Ultrasonografi Ultrasonografi adalah tes diagnostik pertama yang digunakan pada pasien yang
tes hatinya menunjukkan kolestasis, untuk mencari adanya dilated intrahepatic atau
extrahepatic biliary tree atau untuk mengidentifikasi batu empedu. Selain itu, ia menunjukkan
lesi penghuni ruang di dalam hati, memungkinkan dokter untuk membedakan antara massa
kistik dan padat, dan membantu mengarahkan biopsi perkutan. Ultrasound dengan pencitraan
Doppler dapat mendeteksi patensi vena porta, arteri hepatika, dan vena hati serta menentukan
arah aliran darah. Ini adalah tes pertama yang diperintahkan pada pasien yang dicurigai
memiliki sindrom Budd-Chiari.
PENGGUNAAN UJI HIDUP
Seperti yang disebutkan sebelumnya, cara terbaik untuk meningkatkan sensitivitas dan
spesifisitas tes laboratorium dalam mendeteksi penyakit hati adalah dengan menggunakan
baterai tes yang meliputi aminotransferase, alkalin fosfatase, bilirubin, albumin, dan waktu
prothrombin bersama dengan penggunaan bijaksana lainnya. tes yang dijelaskan dalam bab ini.
Tabel 358-1menunjukkan bagaimana pola-pola tes-tes hati dapat menuntun klinisi ke kategori
penyakit yang akan mengarahkan evaluasi lebih lanjut. Akan tetapi, penting untuk diingat
bahwa tidak ada satu pun tes hati yang bisa memberikan diagnosis. Sering kali diperlukan untuk
mengulangi tes ini pada beberapa kesempatan selama beberapa hari hingga berminggu-minggu
untuk menemukan pola diagnostik.

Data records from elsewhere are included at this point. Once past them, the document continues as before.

(** * URL shortener: short-code allocation and redirect store

    A shallow embedding of the Python service (src/core/config.py,
    src/utils/shortener.py, src/core/database.py, src/api/routes/urls.py)
    and the properties of its store and handlers.

    Conventions of the embedding.
    - A Python [str] is a [string]; every [ascii] stands for the code point
      of the same number (code points 0..255).
    - A Python [int] is a [Z].  The [clicks] column is kept inside SQLite's
      64-bit integer range by any feasible run, so [clicks + 1] is plain
      addition on [Z].
    - The [urls] table is the list of its rows in rowid order; soft deletion
      never removes a row.
    - A function that may raise returns an [Outcome]; code that reads or
      writes the connection, or draws random numbers, threads that state
      through the monad [M]. *)

From Stdlib Require Import List String Ascii ZArith Bool Arith Lia.
From Stdlib Require Import Sorted Permutation.
Import ListNotations.

Local Open Scope string_scope.
Local Open Scope Z_scope.

(* ------------------------------------------------------------------ *)
(** ** Exceptions, outcomes and the state-and-exception monad          *)
(* ------------------------------------------------------------------ *)

Inductive Exception : Type :=
| HTTPException (status_code : Z) (detail : string)
| IntegrityError (message : string)      (* a sqlite3.Error *)
| ValueError
| TypeError
| OverflowError.   (* Python int too large to convert to SQLite INTEGER *)

Inductive Outcome (A : Type) : Type :=
| Return (a : A)
| Raise (e : Exception).

Arguments Return {A} a.
Arguments Raise {A} e.

Definition M (S A : Type) : Type := S -> Outcome A * S.

Definition ret {S A : Type} (a : A) : M S A := fun s => (Return a, s).

Definition raise {S A : Type} (e : Exception) : M S A := fun s => (Raise e, s).

Definition bind {S A B : Type} (m : M S A) (k : A -> M S B) : M S B :=
  fun s =>
    match m s with
    | (Return a, s') => k a s'
    | (Raise e, s') => (Raise e, s')
    end.

Declare Scope monad_scope.
Delimit Scope monad_scope with monad.
Notation "x <- m ;; k" := (bind m (fun x => k))
  (at level 61, m at next level, right associativity) : monad_scope.
Notation "m ;;; k" := (bind m (fun _ => k))
  (at level 61, right associativity) : monad_scope.

(* ------------------------------------------------------------------ *)
(** ** Python string helpers                                           *)
(* ------------------------------------------------------------------ *)

Module Str.

Definition LF : ascii := "010"%char.

Definition code_point (c : ascii) : nat := nat_of_ascii c.

Definition in_range (lo hi c : ascii) : bool :=
  (code_point lo <=? code_point c)%nat && (code_point c <=? code_point hi)%nat.

(** [str.isspace] on one character, for code points below 256. *)
Definition isspace (c : ascii) : bool :=
  let n := code_point c in
  ((9 <=? n)%nat && (n <=? 13)%nat)
  || ((28 <=? n)%nat && (n <=? 32)%nat)
  || (n =? 133)%nat || (n =? 160)%nat.

Definition is_empty (s : string) : bool :=
  match s with EmptyString => true | String _ _ => false end.

Fixpoint lstrip_by (p : ascii -> bool) (s : string) : string :=
  match s with
  | EmptyString => EmptyString
  | String c s' => if p c then lstrip_by p s' else s
  end.

Fixpoint rstrip_by (p : ascii -> bool) (s : string) : string :=
  match s with
  | EmptyString => EmptyString
  | String c s' =>
      let t := rstrip_by p s' in
      if p c && is_empty t then EmptyString else String c t
  end.

(** [s.strip()] *)
Definition strip (s : string) : string := rstrip_by isspace (lstrip_by isspace s).

(** [s.rstrip(c)] for a one-character argument *)
Definition rstrip_char (ch : ascii) (s : string) : string :=
  rstrip_by (Ascii.eqb ch) s.

(** [s.startswith(p)] *)
Definition startswith (s p : string) : bool := String.prefix p s.

(** [s.replace(old, new)] for a one-character [old] *)
Fixpoint replace_char (old : ascii) (new : string) (s : string) : string :=
  match s with
  | EmptyString => EmptyString
  | String c s' =>
      if Ascii.eqb c old then new ++ replace_char old new s'
      else String c (replace_char old new s')
  end.

Fixpoint forall_chars (p : ascii -> bool) (s : string) : bool :=
  match s with
  | EmptyString => true
  | String c s' => p c && forall_chars p s'
  end.

Definition len (s : string) : Z := Z.of_nat (String.length s).

(** [s.split(sep)] for a one-character [sep]: the pieces between the
    separators, empty ones included; never the empty list. *)
Fixpoint split_char (sep : ascii) (s : string) : list string :=
  match s with
  | EmptyString => [EmptyString]
  | String c s' =>
      if Ascii.eqb c sep then EmptyString :: split_char sep s'
      else
        match split_char sep s' with
        | piece :: pieces => String c piece :: pieces
        | [] => [String c EmptyString]
        end
  end.

(** [sep.join(parts)] *)
Definition join (sep : string) (parts : list string) : string :=
  String.concat sep parts.

End Str.

(* ------------------------------------------------------------------ *)
(** ** The fragment of Python's [re] the service uses                  *)
(* ------------------------------------------------------------------ *)

Module Re.

(** Pattern items: [^], [$] and [[class]+].  No flag is set, so [^]
    matches at the start of the string only, and [$] matches at the end
    of the string or just before a newline that ends the string. *)
Inductive item : Type :=
| Caret
| Dollar
| OneOrMore (cls : ascii -> bool).

Definition at_dollar (rest : string) : bool :=
  match rest with
  | EmptyString => true
  | String c EmptyString => Ascii.eqb c Str.LF
  | _ => false
  end.

(** One or more characters of [cls], greedy, giving back characters to
    the continuation [k] when it fails. *)
Fixpoint one_or_more (cls : ascii -> bool) (k : string -> bool) (s : string) : bool :=
  match s with
  | EmptyString => false
  | String c s' => cls c && (one_or_more cls k s' || k s')
  end.

Fixpoint match_here (p : list item) (at_start : bool) (s : string) : bool :=
  match p with
  | [] => true
  | Caret :: p' => at_start && match_here p' at_start s
  | Dollar :: p' => at_dollar s && match_here p' at_start s
  | OneOrMore cls :: p' => one_or_more cls (fun rest => match_here p' false rest) s
  end.

(** [re.match(p, s)] as a truth value: the match is anchored at
    position 0. *)
Definition re_match (p : list item) (s : string) : bool := match_here p true s.

(** [[a-zA-Z0-9]] *)
Definition alnum (c : ascii) : bool :=
  Str.in_range "a" "z" c || Str.in_range "A" "Z" c || Str.in_range "0" "9" c.

End Re.

(* ------------------------------------------------------------------ *)
(** ** src/core/config.py                                              *)
(* ------------------------------------------------------------------ *)

Module Config.

Record Settings : Type := {
  default_short_code_length : Z;
  max_short_code_length : Z;
  min_short_code_length : Z
}.

(** The values of the class when the environment overrides nothing. *)
Definition settings : Settings := {|
  default_short_code_length := 6;
  max_short_code_length := 20;
  min_short_code_length := 3
|}.

End Config.

(* ------------------------------------------------------------------ *)
(** ** Random numbers and clocks                                        *)
(* ------------------------------------------------------------------ *)

Module Random.

(** The generator is a tape of raw draws and a cursor on it. *)
Record RandomState : Type := {
  tape : nat -> nat;
  cursor : nat
}.

(** [floor(random() * n)]: some index below [n]. *)
Definition randbelow (n : nat) (g : RandomState) : nat * RandomState :=
  (Nat.modulo (tape g (cursor g)) n,
   {| tape := tape g; cursor := S (cursor g) |}).

(** [random.choices(population, k=k)] *)
Fixpoint choices (population : list ascii) (k : nat) (g : RandomState)
  : list ascii * RandomState :=
  match k with
  | O => ([], g)
  | S k' =>
      let (i, g1) := randbelow (List.length population) g in
      let (rest, g2) := choices population k' g1 in
      (nth i population Ascii.zero :: rest, g2)
  end.

End Random.

Module Datetime.

(** A [datetime]: its wall-clock reading in microseconds, and the UTC
    offset of its [tzinfo] when it is aware. *)
Record datetime : Type := {
  wall : Z;
  tzinfo : option Z
}.

(** The machine's clock: the UTC instant and the offset of local time. *)
Record Clock : Type := {
  utc_now : Z;
  local_offset : Z
}.

(** [datetime.now(tz)] *)
Definition now (clk : Clock) (tz : option Z) : datetime :=
  match tz with
  | None => {| wall := utc_now clk + local_offset clk; tzinfo := None |}
  | Some off => {| wall := utc_now clk + off; tzinfo := Some off |}
  end.

(** [a > b]: naive values compare by wall clock, aware ones by instant,
    and a naive value against an aware one raises [TypeError]. *)
Definition gt (a b : datetime) : Outcome bool :=
  match tzinfo a, tzinfo b with
  | None, None => Return (wall a >? wall b)
  | Some oa, Some ob => Return (wall a - oa >? wall b - ob)
  | _, _ => Raise TypeError
  end.

(** The instant a value denotes on a machine whose local offset is that
    of [clk]. *)
Definition instant (clk : Clock) (d : datetime) : Z :=
  match tzinfo d with
  | None => wall d - local_offset clk
  | Some off => wall d - off
  end.

End Datetime.

(* ------------------------------------------------------------------ *)
(** ** src/utils/shortener.py                                          *)
(* ------------------------------------------------------------------ *)

Module Shortener.
Import Config Random Datetime.

(** [string.ascii_letters + string.digits] *)
Definition ALPHABET : string :=
  "abcdefghijklmnopqrstuvwxyzABCDEFGHIJKLMNOPQRSTUVWXYZ0123456789".

Definition generate_short_code (cfg : Settings) (length : option Z)
  (g : RandomState) : string * RandomState :=
  let length :=
    match length with
    | Some l => if l =? 0 then default_short_code_length cfg else l
    | None => default_short_code_length cfg
    end in
  let (cs, g') := choices (list_ascii_of_string ALPHABET) (Z.to_nat length) g in
  (string_of_list_ascii cs, g').

(** The pattern [^[a-zA-Z0-9]+$]. *)
Definition short_code_pattern : list Re.item :=
  [Re.Caret; Re.OneOrMore Re.alnum; Re.Dollar].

Figure358-1 adalah algoritma untuk evaluasi livertests
abnormal kronis.
PERTIMBANGAN GLOBAL
Tes dan prinsip yang disajikan dalam bab ini berlaku di seluruh dunia. Penyebab kelainan tes
hati bervariasi menurut wilayah. Di negara berkembang, penyakit infeksi lebih umum
merupakan etiologi tes serum hati yang abnormal dibandingkan di negara maju.